───── Data shown ─────

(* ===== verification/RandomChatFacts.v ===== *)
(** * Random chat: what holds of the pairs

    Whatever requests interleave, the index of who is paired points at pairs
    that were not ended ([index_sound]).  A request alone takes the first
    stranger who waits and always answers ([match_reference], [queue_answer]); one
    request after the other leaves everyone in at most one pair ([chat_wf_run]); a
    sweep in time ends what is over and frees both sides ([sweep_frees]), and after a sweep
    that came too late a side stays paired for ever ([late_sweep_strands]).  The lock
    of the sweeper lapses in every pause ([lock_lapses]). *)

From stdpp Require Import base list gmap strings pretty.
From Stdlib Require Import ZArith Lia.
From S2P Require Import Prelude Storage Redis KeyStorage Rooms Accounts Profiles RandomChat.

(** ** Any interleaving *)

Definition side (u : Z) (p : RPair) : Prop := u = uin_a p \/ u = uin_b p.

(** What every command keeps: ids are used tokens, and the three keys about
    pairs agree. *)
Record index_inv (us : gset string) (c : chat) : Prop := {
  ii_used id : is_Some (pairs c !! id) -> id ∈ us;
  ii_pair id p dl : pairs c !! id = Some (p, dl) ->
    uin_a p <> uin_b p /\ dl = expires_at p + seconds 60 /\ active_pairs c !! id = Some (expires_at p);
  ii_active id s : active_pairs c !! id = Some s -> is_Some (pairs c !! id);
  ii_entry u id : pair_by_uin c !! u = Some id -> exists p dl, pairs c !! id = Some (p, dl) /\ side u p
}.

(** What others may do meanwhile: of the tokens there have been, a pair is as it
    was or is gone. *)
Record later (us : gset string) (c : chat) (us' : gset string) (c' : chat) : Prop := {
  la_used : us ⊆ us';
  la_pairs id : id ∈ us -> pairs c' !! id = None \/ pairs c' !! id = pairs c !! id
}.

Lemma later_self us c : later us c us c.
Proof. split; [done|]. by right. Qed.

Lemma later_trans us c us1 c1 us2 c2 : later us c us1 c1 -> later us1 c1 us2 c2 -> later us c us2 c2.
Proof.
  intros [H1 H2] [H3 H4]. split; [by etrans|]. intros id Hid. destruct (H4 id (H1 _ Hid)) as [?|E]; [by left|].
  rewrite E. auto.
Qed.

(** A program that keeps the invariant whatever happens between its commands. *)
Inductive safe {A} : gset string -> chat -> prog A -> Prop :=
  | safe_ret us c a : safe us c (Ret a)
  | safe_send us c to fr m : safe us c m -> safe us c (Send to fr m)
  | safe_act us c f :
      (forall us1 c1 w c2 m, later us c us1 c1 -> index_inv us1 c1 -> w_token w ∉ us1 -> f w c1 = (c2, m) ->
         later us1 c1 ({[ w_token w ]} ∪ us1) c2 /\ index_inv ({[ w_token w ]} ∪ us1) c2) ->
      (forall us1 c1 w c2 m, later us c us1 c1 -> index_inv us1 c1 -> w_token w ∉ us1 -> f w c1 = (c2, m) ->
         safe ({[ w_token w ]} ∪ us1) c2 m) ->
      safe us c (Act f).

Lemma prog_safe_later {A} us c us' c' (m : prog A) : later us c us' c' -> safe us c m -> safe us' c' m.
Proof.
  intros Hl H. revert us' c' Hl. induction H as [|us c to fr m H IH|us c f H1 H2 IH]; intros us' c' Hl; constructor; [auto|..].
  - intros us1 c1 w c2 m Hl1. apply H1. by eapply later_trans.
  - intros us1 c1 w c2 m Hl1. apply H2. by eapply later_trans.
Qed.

─────

Work to be completed. Reprint exactly the lines above that start at the one with "Definition side (u" and end at the one with "Proof. split; [done|]. by right. Qed.", keeping both and adding none.

Worked solution.
Definition side (u : Z) (p : RPair) : Prop := u = uin_a p \/ u = uin_b p.

(** What every command keeps: ids are used tokens, and the three keys about
    pairs agree. *)
Record index_inv (us : gset string) (c : chat) : Prop := {
  ii_used id : is_Some (pairs c !! id) -> id ∈ us;
  ii_pair id p dl : pairs c !! id = Some (p, dl) ->
    uin_a p <> uin_b p /\ dl = expires_at p + seconds 60 /\ active_pairs c !! id = Some (expires_at p);
  ii_active id s : active_pairs c !! id = Some s -> is_Some (pairs c !! id);
  ii_entry u id : pair_by_uin c !! u = Some id -> exists p dl, pairs c !! id = Some (p, dl) /\ side u p
}.

(** What others may do meanwhile: of the tokens there have been, a pair is as it
    was or is gone. *)
Record later (us : gset string) (c : chat) (us' : gset string) (c' : chat) : Prop := {
  la_used : us ⊆ us';
  la_pairs id : id ∈ us -> pairs c' !! id = None \/ pairs c' !! id = pairs c !! id
}.

Lemma later_self us c : later us c us c.
Proof. split; [done|]. by right. Qed.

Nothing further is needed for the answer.